Filter this data down to the lines that hold "lost", and copy them.

----

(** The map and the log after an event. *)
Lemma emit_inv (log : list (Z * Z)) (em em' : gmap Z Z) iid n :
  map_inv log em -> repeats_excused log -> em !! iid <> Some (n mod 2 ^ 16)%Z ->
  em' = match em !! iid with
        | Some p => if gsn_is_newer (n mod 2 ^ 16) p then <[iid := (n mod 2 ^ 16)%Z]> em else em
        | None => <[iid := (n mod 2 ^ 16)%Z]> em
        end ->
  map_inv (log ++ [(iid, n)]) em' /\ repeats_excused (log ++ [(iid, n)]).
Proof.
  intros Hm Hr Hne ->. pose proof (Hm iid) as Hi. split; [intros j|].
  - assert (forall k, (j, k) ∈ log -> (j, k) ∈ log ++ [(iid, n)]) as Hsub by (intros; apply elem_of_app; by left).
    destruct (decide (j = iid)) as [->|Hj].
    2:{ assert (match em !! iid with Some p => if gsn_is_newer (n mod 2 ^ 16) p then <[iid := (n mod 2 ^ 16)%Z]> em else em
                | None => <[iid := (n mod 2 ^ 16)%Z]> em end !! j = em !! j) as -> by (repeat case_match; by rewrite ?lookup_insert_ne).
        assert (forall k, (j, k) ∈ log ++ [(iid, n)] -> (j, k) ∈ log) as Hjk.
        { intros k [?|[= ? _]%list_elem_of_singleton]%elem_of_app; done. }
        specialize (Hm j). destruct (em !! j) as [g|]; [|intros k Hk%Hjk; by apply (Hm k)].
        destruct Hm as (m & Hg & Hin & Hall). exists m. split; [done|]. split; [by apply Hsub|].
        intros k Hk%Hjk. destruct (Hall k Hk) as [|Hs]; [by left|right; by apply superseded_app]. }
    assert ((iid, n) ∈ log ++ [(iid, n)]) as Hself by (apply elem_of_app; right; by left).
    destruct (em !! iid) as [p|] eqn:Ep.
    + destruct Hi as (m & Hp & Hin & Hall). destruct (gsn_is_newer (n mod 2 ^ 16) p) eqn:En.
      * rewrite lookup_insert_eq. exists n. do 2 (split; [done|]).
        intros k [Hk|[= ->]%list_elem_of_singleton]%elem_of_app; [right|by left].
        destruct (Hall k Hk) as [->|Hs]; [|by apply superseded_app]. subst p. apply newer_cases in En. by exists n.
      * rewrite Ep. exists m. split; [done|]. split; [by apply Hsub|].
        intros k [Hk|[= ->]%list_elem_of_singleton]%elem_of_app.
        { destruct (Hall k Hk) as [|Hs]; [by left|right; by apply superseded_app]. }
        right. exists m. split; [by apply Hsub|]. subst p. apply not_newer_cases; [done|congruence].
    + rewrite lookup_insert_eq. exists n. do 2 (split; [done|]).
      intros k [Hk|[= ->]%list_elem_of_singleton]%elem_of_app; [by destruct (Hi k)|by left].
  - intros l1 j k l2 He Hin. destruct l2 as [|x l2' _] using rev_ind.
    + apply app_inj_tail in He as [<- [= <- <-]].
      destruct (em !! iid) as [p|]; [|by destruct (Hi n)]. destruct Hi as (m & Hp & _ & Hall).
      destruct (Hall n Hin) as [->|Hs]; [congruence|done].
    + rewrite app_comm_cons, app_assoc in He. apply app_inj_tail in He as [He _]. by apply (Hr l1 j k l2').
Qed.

----

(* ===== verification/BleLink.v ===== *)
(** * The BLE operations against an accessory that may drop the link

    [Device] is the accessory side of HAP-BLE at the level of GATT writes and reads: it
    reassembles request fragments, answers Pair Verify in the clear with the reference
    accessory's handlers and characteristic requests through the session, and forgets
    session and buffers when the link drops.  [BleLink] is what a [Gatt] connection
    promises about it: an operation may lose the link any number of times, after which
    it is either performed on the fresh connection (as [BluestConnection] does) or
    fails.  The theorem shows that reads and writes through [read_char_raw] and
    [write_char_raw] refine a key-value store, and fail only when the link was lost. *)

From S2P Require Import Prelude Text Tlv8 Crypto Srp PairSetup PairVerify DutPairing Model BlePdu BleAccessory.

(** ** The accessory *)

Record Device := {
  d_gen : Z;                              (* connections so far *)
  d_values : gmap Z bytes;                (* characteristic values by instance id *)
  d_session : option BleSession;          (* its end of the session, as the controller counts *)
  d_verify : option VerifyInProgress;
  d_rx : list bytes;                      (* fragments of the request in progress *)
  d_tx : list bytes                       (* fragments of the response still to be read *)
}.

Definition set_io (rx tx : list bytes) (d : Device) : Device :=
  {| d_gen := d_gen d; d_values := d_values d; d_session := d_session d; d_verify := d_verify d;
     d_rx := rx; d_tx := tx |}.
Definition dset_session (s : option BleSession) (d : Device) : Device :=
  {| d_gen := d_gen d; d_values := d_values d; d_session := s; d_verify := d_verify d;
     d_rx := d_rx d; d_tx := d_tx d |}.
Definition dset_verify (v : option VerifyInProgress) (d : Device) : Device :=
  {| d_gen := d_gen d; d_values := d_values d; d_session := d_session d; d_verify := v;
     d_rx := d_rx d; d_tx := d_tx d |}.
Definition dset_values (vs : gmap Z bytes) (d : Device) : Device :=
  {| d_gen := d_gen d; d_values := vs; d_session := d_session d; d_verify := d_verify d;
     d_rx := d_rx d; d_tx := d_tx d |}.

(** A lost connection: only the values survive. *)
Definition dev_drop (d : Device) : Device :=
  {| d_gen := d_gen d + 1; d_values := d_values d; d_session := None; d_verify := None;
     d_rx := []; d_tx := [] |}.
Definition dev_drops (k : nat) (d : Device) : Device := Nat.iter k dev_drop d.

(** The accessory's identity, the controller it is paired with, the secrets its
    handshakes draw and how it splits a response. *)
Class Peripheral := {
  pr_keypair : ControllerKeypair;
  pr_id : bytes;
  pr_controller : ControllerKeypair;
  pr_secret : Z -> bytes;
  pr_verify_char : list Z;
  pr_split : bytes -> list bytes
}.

----

◆ Reply ◆
    [write_char_raw] refine a key-value store, and fail only when the link was lost. *)
(** A lost connection: only the values survive. *)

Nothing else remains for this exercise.